The hourlong news conference — Trump’s first in nearly six months — touched not only on reports of espionage and attempted blackmail, but also on potential conflicts of interest with Trump’s vast business empire and questions about domestic policy.

The glut of pent-up questions for the president-elect gave him an advantage in navigating the exchange; he interrupted inquiries about Russia’s hacking to introduce a lawyer, Sheri L. Dillon, who spoke at length about how Trump would organize his business affairs and explain why he was not divesting from his global business empire. “President-elect Trump should not be expected to destroy the company he built,” Dillon said.

President-elect Donald J. Trump takes questions from reporters at Trump Tower on Fifth Avenue in New York, Jan. 11, 2017. The event is his first formal news conference since July. (Damon Winter/The New York Times)

Trump offered glimpses of his plans for his first days in office, including pledging to choose a Supreme Court nominee within two weeks of Inauguration Day to succeed Justice Antonin Scalia and to invite journalists to watch a series of “signings” at the White House, an apparent allusion to the several executive orders he has promised to sign to roll back major pieces of Obama’s agenda.

Calling himself “the greatest job-producer that God ever created,” Trump pledged to continue leaning on American companies to keep jobs in the United States. He took particular aim at the pharmaceutical industry, which he said “has been disastrous” and had been “getting away with murder” on drug pricing. Taking on a powerful lobby that Republicans have long defended, Trump said he wanted the federal government to use its purchasing power to negotiate drug prices for Medicare and Medicaid — a proposal long favored by Democrats.

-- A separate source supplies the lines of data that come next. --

Lemma ceil_div_pos n s : 0 < s -> 0 < n -> 0 < ceil_div n s.
Proof.
  intros Hs Hn. pose proof (padded_rows n s Hs).
  destruct (ceil_div n s); lia.
Qed.

Lemma correct_edges_spec out ys xs yPad xPad :
  0 < shape0 out -> 0 < shape1 out ->
  exists out',
    correct_edges out ys xs yPad xPad = Ok out' /\
    shape out' = shape out /\
    forall i j,
      item out' i j =
      (item out i j
       * edge_factor ys xs yPad xPad (shape0 out) (shape1 out) i j)%Qc.
Proof.
  intros H0 H1. unfold correct_edges.
  destruct (imul_if_spec (0 <? yPad) out np.upto_last np.last
              (of_nat ys / of_nat (ys - yPad))%Qc H0 H1) as (o1 & E1 & S1 & I1).
  rewrite E1. cbn [bind].
  assert (S1' : shape0 o1 = shape0 out /\ shape1 o1 = shape1 out)
    by (unfold shape0, shape1; now rewrite S1).
  destruct S1' as [S10 S11].
  destruct (imul_if_spec (0 <? xPad) o1 np.last np.upto_last
              (of_nat xs / of_nat (xs - xPad))%Qc) as (o2 & E2 & S2 & I2);
    [lia | lia |].
  rewrite E2. cbn [bind].
  assert (S2' : shape0 o2 = shape0 out /\ shape1 o2 = shape1 out)
    by (unfold shape0, shape1; now rewrite S2, S1).
  destruct S2' as [S20 S21].
  destruct (imul_if_spec (0 <? yPad) o2 np.last np.last
              (of_nat (ys * xs) / of_nat (ys - yPad) / of_nat (xs - xPad))%Qc)
    as (o3 & E3 & S3 & I3); [lia | lia |].
  rewrite E3. cbn [bind].
  exists o3. split; [reflexivity|]. split; [congruence|].
  intros i j. rewrite I3, I2, I1, S20, S21, S10, S11.
  unfold edge_factor. cbn [np.selects].
  destruct (0 <? yPad), (0 <? xPad); cbn [andb];
    destruct (i <? shape0 out - 1) eqn:Ei1, (i =? shape0 out - 1) eqn:Ei2,
             (j <? shape1 out - 1) eqn:Ej1, (j =? shape1 out - 1) eqn:Ej2;
    cbn [andb]; try ring;
    try apply Nat.ltb_lt in Ei1; try apply Nat.ltb_lt in Ej1;
    try apply Nat.eqb_eq in Ei2; try apply Nat.eqb_eq in Ej2; lia.
Qed.

Lemma total_flat_map_ext {A} (f g : A -> list Qc) (l : list A) :
  (forall a, In a l -> total (f a) = total (g a)) ->
  total (flat_map f l) = total (flat_map g l).
Proof.
  induction l as [|a l IH]; intros H; simpl; [reflexivity|].
  rewrite !total_app, (H a) by now left.
  rewrite IH; [reflexivity|]. intros b Hb. apply H. now right.
Qed.

Lemma total_map_flat_map {A} (h : A -> Qc) (k : A -> list Qc) (l : list A) :
  (forall a, In a l -> h a = total (k a)) ->
  total (map h l) = total (flat_map k l).
Proof.
  induction l as [|a l IH]; intros H; simpl; [reflexivity|].
  rewrite total_app, (H a) by now left.
  rewrite IH; [reflexivity|]. intros b Hb. apply H. now right.
Qed.

(** The zeros of the padding add nothing to the sum of a block. *)
Lemma padded_block_total mat p ys xs yPad xPad i j :
  shape p = (shape0 mat + yPad, shape1 mat + xPad) ->
  (forall r c, r < shape0 mat + yPad -> c < shape1 mat + xPad ->
     item p r c =
     if (r <? shape0 mat) && (c <? shape1 mat) then item mat r c else 0%Qc) ->
  (i + 1) * ys <= shape0 mat + yPad ->
  (j + 1) * xs <= shape1 mat + xPad ->
  total (block p ys xs i j) = total (real_block mat ys xs i j).
Proof.
  intros Sp Ip Hi Hj. unfold block, real_block, range.
  apply total_flat_map_ext. intros yo Hyo. apply in_seq in Hyo.
  apply total_map_flat_map. intros xo Hxo. apply in_seq in Hxo.
  rewrite Ip by nia.
  destruct ((i * ys + yo <? shape0 mat) && (j * xs + xo <? shape1 mat));
    simpl; ring.
Qed.

Lemma lenient_cells mat ys xs :
  0 < ys -> 0 < xs -> 1 <= shape0 mat -> 1 <= shape1 mat ->
  exists out,
    scaleMatrix mat (ints (- Z.of_nat ys) (- Z.of_nat xs)) false = Ok out /\
    shape out = (ceil_div (shape0 mat) ys, ceil_div (shape1 mat) xs) /\
    forall i j, i < ceil_div (shape0 mat) ys -> j < ceil_div (shape1 mat) xs ->
      item out i j =
      (total (real_block mat ys xs i j) / of_nat (ys * xs)
       * edge_factor ys xs (pad_amount ys (shape0 mat)) (pad_amount xs (shape1 mat))
           (ceil_div (shape0 mat) ys) (ceil_div (shape1 mat) xs) i j)%Qc.
Proof.
  intros Hy Hx Hr Hc.
  set (yPad := pad_amount ys (shape0 mat)).
  set (xPad := pad_amount xs (shape1 mat)).
  set (n := ceil_div (shape0 mat) ys).
  set (m := ceil_div (shape1 mat) xs).
  destruct (zero_pad_spec mat yPad xPad) as (p & Ep & Sp & Ip).
  destruct (downscale_lenient_stages mat ys xs Hy Hx)
    as (p' & raw & Ep' & _ & Er & Sr & Ir & Ed).
  fold yPad xPad in Ep', Ed. rewrite Ep in Ep'. injection Ep' as <-.
  assert (Sp0 : shape0 p = shape0 mat + yPad) by (unfold shape0 at 1; now rewrite Sp).
  assert (Sp1 : shape1 p = shape1 mat + xPad) by (unfold shape1 at 1; now rewrite Sp).
  assert (Sr0 : shape0 raw = n).
  { unfold shape0 at 1. rewrite Sr. cbn [fst]. rewrite Sp0. now apply ceil_div_pad. }
  assert (Sr1 : shape1 raw = m).
  { unfold shape1 at 1. rewrite Sr. cbn [snd]. rewrite Sp1. now apply ceil_div_pad. }
  destruct (correct_edges_spec raw ys xs yPad xPad) as (out & Eo & So & Io).
  { rewrite Sr0. apply ceil_div_pos; lia. }
  { rewrite Sr1. apply ceil_div_pos; lia. }
  exists out. split; [rewrite scaleMatrix_down by assumption; now rewrite Ed|].
  split; [rewrite So, (shape_eta raw), Sr0, Sr1; reflexivity|].
  intros i j Hi Hj. rewrite Io, Ir, Sr0, Sr1. f_equal.
  unfold mean. rewrite block_length.
  rewrite (padded_block_total mat p ys xs yPad xPad i j Sp Ip); [reflexivity | |].
  - pose proof (padded_rows (shape0 mat) ys Hy). fold n yPad in H. nia.
  - pose proof (padded_rows (shape1 mat) xs Hx). fold m xPad in H. nia.
Qed.

(** X4. With [strict=False], negative integer factors and a grid of at
    least one row and one column, the call returns, and the result has
    [ceil(rows/ys)] by [ceil(cols/xs)] cells. *)
Theorem lenient_succeeds_ceil_shape (mat : ndarray) (ys xs : nat) :
  0 < ys -> 0 < xs -> 1 <= shape0 mat -> 1 <= shape1 mat ->
  exists out,
    scaleMatrix mat (ints (- Z.of_nat ys) (- Z.of_nat xs)) false = Ok out /\
    shape out = (ceil_div (shape0 mat) ys, ceil_div (shape1 mat) xs).
Proof.
  intros Hy Hx Hr Hc.
  destruct (lenient_cells mat ys xs Hy Hx Hr Hc) as (out & E & S & _).
  exists out. split; assumption.
Qed.

Lemma lenient_succeeds_ceil_shape_witness :
  0 < 3 /\ 1 <= shape0 example_grid /\ 1 <= shape1 example_grid /\
  exists out,
    scaleMatrix example_grid (ints (-3) (-3)) false = Ok out /\
    shape out = (ceil_div (shape0 example_grid) 3, ceil_div (shape1 example_grid) 3).
Proof.
  assert (P : 0 < 3) by lia.
  assert (Q0 : 1 <= shape0 example_grid) by (vm_compute; lia).
  assert (Q1 : 1 <= shape1 example_grid) by (vm_compute; lia).
  repeat (split; [assumption|]).
  exact (lenient_succeeds_ceil_shape example_grid 3 3 P P Q0 Q1).
Defined.


(* ------------------------------------------------------------------ *)
(** ** Arrays of doubles: the lenient path *)

Lemma zero_pad_spec_f64 mat yPad xPad :
  exists p,
    F64.zero_pad mat yPad xPad = Ok p /\
    F64.shape p = (F64.shape0 mat + yPad, F64.shape1 mat + xPad) /\
    forall i j, i < F64.shape0 mat + yPad -> j < F64.shape1 mat + xPad ->
      F64.item p i j = F64.item (F64.padded mat yPad xPad) i j.
Proof.
  unfold F64.zero_pad, F64.padded.
  destruct (Nat.ltb_spec 0 yPad) as [Hy|Hy];
    destruct (Nat.ltb_spec 0 xPad) as [Hx|Hx];
    unfold F64.np.concatenate, F64.np.zeros, F64.shape0, F64.shape1;
    cbn [F64.shape F64.item fst snd bind]; rewrite ?Nat.eqb_refl;
    cbn [bind F64.shape fst snd]; rewrite ?Nat.eqb_refl;
    (eexists; split; [reflexivity|]; split).
  all: cbn [F64.shape F64.item].
  all: try (destruct (F64.shape mat) as [R C]; cbn [fst snd]; f_equal; lia).
  all: intros i j Hi Hj;
    destruct (Nat.ltb_spec i (fst (F64.shape mat)));
    destruct (Nat.ltb_spec j (snd (F64.shape mat))); cbn [andb]; try reflexivity; lia.
Qed.

Lemma block_ext_f64 (a b : F64.ndarray) ys xs i j :
  (forall yo xo, yo < ys -> xo < xs ->
     F64.item a (i * ys + yo) (j * xs + xo) = F64.item b (i * ys + yo) (j * xs + xo)) ->
  F64.block a ys xs i j = F64.block b ys xs i j.
Proof.
  intros H. unfold F64.block, range.
  apply flat_map_ext_on. intros yo Hyo. apply in_seq in Hyo.
  apply map_ext_in. intros xo Hxo. apply in_seq in Hxo. apply H; lia.
Qed.

Lemma imul_if_spec_f64 (b : bool) a iy ix k :
  0 < F64.shape0 a -> 0 < F64.shape1 a ->
  exists a',
    (if b then F64.np.imul a iy ix k else Ok a) = Ok a' /\
    F64.shape a' = F64.shape a /\
    forall i j,
      F64.item a' i j =
      if b && (np.selects (F64.shape0 a) iy i && np.selects (F64.shape1 a) ix j)
      then (F64.item a i j * k)%float
      else F64.item a i j.
Proof.
  intros H0 H1. destruct b.
  - unfold F64.np.imul.
    assert (E : np.index_ok (F64.shape0 a) iy && np.index_ok (F64.shape1 a) ix = true).
    { apply Nat.ltb_lt in H0, H1. destruct iy, ix; simpl; now rewrite ?H0, ?H1. }
    rewrite E. eexists. split; [reflexivity|]. split; reflexivity.
  - exists a. repeat split.
Qed.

But he broke starkly with Democrats over the Affordable Care Act as he repeated a promise to submit a plan to repeal and replace the law “essentially simultaneously,” as soon as Rep. Tom Price, his choice to be secretary of health and human services, is confirmed. Trump had described the plan in an interview on Tuesday with The Times.

“Obamacare is the Democrats’ problem,” Trump said Wednesday. “We could sit back and let them hang with it. We are doing the Democrats a great service.”

He also insisted, despite repeated denials by Mexican officials, that Mexico would pay to build a wall on the southern border of the United States to block foreigners from entering illegally. Trump said Vice President-elect Mike Pence was working with federal agencies to begin construction quickly, and asserted that Mexico would ultimately reimburse the cost through a tax or other payment.

President Enrique Peña Nieto of Mexico reiterated Wednesday that his country would not pay for the wall, although he said Mexico would invest in more border security.

The marble-lined lobby of Trump Tower was crowded with more than 250 journalists, jostling for seats in front of Trump’s lectern and a backdrop of 10 American flags. On the sidelines stood senior members of his White House team, including Stephen K. Bannon, who will serve as his chief counselor; Kellyanne Conway, who will be a senior adviser; and Trump’s son-in-law, Jared Kushner, who will also hold the title of senior adviser.

A table in front of Trump was a table stacked with manila folders that he said contained a portion of the companies being put into a trust to be controlled and run by his eldest sons, Eric and Donald Jr., and a trustee.

They stood to his side along with his daughter Ivanka Trump, who also announced Wednesday that she would sever ties with the Trump Organization and her own company.

Closing the news conference, Trump even got in a veiled plug for his former reality show, “The Apprentice” — he remains an executive producer of the current version, “Celebrity Apprentice” — by saying that if his sons did not manage his empire well while he served as president, he would tell them, “You’re fired.”